## INSTRUCTIONS FOR THE TASK
Among the records, which lines hold the word "mbind"? Pick them out.

## INPUT MATERIAL
━━━━━━

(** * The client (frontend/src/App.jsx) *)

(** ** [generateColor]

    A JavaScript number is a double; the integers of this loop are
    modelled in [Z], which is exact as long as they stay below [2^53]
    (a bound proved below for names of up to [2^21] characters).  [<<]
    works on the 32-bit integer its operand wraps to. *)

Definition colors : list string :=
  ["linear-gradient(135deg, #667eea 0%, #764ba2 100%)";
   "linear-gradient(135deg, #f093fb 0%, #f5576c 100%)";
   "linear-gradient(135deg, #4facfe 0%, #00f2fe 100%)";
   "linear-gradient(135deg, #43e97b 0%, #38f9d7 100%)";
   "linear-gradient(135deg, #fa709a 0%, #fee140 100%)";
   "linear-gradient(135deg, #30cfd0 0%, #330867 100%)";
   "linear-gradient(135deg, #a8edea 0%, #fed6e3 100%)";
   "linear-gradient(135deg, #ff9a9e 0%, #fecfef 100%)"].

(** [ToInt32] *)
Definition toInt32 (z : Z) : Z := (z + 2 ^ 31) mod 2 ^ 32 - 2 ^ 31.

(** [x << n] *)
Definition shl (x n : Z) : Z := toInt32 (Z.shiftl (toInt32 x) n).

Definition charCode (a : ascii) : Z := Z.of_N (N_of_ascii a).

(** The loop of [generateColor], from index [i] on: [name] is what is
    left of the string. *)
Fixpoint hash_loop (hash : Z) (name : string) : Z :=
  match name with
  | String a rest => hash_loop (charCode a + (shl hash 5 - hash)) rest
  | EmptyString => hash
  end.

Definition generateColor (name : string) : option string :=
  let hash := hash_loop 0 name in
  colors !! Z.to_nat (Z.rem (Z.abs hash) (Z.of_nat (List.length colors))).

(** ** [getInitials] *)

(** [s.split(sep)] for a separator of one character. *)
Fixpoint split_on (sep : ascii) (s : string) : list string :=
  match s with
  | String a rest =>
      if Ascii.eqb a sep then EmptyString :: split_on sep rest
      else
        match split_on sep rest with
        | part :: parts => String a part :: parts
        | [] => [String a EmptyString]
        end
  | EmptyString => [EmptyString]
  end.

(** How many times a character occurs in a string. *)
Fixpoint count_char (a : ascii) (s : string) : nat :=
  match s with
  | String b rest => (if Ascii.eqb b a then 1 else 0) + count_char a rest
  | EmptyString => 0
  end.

━━━━━━

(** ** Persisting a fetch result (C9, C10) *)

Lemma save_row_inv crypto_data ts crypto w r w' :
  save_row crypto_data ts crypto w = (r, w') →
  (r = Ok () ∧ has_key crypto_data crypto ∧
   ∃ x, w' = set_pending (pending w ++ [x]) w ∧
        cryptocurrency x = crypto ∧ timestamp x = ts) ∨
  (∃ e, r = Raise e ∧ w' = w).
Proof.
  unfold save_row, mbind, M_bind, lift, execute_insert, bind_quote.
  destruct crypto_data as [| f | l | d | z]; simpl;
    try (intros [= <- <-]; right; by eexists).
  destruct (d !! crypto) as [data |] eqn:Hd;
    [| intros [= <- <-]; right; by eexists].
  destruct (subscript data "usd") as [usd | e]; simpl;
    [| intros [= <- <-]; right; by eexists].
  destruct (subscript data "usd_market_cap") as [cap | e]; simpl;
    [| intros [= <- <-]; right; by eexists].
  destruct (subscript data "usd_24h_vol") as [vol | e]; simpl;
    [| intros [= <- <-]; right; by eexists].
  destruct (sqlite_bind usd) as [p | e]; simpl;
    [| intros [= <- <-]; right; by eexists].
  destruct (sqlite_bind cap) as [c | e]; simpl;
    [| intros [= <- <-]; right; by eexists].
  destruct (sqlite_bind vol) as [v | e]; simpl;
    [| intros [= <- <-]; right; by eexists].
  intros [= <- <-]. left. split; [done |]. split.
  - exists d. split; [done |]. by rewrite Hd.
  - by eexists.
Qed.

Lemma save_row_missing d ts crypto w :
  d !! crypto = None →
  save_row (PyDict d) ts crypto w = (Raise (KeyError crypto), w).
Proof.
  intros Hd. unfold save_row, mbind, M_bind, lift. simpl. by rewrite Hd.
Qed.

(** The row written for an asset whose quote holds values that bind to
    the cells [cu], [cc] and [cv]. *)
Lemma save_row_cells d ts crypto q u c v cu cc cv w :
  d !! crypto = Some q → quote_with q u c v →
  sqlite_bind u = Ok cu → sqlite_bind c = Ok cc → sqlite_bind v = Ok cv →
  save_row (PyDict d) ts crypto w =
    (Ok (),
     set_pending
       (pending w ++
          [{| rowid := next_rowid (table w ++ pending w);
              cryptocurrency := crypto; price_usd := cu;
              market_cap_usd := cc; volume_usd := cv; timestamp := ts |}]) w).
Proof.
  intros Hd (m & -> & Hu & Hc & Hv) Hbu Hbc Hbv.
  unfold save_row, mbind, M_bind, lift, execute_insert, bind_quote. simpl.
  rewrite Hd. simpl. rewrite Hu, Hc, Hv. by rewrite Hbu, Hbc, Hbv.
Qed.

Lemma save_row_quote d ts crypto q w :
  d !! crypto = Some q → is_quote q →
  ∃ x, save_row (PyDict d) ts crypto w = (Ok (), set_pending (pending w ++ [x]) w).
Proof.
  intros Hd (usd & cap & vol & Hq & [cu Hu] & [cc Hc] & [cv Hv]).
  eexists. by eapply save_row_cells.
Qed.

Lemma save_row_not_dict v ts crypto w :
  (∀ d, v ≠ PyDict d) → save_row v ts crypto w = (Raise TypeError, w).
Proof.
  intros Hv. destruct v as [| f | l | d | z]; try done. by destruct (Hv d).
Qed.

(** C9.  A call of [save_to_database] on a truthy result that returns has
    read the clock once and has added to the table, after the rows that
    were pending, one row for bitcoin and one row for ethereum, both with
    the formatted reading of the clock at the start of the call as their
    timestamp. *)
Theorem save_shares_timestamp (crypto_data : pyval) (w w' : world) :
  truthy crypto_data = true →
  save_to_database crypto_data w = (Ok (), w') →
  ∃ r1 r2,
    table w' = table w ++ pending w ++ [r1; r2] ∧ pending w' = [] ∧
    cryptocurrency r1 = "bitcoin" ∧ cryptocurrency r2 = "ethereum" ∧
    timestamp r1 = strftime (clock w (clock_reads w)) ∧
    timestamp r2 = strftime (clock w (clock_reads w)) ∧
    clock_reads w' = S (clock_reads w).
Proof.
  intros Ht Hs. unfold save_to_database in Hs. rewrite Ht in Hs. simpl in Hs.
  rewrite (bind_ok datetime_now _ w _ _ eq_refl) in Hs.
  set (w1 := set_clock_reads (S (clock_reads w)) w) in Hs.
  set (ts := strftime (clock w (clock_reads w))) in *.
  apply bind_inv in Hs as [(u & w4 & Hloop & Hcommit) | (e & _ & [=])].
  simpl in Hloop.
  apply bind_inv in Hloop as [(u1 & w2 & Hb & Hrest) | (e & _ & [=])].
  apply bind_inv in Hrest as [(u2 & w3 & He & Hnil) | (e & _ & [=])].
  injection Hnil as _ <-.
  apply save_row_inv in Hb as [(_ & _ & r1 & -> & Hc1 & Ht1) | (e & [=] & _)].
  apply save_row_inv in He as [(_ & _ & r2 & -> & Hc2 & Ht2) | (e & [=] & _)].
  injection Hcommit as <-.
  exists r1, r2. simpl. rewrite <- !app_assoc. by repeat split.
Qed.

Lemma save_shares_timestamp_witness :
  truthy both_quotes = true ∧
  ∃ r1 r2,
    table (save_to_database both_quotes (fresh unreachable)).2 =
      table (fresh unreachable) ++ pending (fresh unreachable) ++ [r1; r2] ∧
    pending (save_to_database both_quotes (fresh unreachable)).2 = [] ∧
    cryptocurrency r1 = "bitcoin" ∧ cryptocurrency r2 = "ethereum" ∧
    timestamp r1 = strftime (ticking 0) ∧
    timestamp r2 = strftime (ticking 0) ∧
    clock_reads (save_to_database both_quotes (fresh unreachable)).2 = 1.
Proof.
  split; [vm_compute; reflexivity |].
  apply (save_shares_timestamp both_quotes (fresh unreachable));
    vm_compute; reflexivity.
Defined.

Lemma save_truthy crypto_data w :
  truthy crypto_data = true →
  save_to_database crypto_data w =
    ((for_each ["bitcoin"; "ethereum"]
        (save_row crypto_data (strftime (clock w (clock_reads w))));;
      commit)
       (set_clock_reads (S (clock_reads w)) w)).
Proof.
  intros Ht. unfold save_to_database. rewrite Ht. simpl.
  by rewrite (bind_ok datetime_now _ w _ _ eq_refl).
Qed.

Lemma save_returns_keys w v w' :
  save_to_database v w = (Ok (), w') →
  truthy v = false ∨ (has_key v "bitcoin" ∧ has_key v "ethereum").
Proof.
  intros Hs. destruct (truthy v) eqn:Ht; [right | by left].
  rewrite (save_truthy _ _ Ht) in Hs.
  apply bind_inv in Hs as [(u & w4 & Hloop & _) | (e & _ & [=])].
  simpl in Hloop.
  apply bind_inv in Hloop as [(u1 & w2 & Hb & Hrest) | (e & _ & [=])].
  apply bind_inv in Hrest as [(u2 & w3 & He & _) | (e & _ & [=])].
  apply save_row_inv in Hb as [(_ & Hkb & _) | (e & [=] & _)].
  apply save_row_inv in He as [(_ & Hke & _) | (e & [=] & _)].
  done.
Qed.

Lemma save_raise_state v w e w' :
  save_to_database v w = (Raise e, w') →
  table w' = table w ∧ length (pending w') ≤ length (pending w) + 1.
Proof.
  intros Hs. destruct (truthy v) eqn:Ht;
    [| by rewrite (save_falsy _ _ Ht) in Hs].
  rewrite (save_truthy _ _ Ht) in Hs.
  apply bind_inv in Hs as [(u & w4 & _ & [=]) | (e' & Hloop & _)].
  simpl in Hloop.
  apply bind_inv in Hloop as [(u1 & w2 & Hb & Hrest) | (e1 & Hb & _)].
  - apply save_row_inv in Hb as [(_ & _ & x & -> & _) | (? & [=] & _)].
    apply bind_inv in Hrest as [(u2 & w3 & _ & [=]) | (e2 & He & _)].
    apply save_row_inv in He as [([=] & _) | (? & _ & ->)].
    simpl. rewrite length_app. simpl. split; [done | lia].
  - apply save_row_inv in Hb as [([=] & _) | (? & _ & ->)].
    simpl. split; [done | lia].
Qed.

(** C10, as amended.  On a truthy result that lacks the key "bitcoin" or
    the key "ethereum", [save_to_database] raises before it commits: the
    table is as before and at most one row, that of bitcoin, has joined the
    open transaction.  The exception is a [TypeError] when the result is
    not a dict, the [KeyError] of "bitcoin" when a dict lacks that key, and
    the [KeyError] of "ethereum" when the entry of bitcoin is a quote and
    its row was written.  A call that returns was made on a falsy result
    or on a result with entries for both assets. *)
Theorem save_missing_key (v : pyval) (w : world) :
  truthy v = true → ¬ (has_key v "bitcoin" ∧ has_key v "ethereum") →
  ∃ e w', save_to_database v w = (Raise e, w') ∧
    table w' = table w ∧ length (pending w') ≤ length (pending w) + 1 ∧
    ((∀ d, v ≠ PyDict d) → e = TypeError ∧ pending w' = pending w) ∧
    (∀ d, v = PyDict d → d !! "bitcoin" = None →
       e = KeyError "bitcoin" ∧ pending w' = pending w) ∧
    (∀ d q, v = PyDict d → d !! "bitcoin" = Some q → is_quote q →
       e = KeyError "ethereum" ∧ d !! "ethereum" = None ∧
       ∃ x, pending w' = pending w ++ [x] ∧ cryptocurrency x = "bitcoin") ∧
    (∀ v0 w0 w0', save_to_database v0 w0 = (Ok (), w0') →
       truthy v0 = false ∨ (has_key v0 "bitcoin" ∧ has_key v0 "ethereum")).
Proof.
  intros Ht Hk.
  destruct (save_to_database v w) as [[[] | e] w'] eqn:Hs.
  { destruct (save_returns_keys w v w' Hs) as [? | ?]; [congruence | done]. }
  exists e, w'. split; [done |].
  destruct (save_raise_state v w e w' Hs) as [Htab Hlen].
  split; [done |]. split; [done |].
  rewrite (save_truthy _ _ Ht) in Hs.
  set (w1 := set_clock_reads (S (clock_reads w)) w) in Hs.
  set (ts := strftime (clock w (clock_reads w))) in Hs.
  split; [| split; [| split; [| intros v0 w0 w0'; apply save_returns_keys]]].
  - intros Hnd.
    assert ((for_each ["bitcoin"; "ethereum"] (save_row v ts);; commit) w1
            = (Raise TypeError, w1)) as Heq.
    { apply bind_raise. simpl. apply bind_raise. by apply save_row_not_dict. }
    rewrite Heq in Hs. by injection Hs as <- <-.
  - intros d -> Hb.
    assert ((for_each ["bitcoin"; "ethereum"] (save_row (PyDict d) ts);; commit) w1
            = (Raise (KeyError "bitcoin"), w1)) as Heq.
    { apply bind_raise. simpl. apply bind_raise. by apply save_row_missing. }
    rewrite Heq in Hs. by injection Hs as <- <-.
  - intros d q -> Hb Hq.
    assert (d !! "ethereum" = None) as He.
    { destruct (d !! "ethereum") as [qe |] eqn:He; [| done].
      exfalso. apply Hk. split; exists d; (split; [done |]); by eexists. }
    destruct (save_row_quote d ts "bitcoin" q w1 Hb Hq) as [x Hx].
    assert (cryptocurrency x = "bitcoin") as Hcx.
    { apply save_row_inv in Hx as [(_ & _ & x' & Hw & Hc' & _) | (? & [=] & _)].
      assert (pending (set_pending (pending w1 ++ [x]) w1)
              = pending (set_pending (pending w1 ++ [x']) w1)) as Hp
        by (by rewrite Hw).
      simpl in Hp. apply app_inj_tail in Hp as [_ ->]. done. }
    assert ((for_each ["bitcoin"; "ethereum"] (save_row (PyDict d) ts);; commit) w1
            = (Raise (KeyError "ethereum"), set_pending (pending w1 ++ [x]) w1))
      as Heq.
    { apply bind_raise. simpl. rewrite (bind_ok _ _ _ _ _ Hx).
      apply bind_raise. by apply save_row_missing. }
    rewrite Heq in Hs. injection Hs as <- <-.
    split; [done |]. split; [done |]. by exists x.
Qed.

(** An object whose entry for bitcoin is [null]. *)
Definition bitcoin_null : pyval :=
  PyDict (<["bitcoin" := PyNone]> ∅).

━━━━━━

## TASK RESULT
  unfold save_row, mbind, M_bind, lift, execute_insert, bind_quote.
  intros Hd. unfold save_row, mbind, M_bind, lift. simpl. by rewrite Hd.
  unfold save_row, mbind, M_bind, lift, execute_insert, bind_quote. simpl.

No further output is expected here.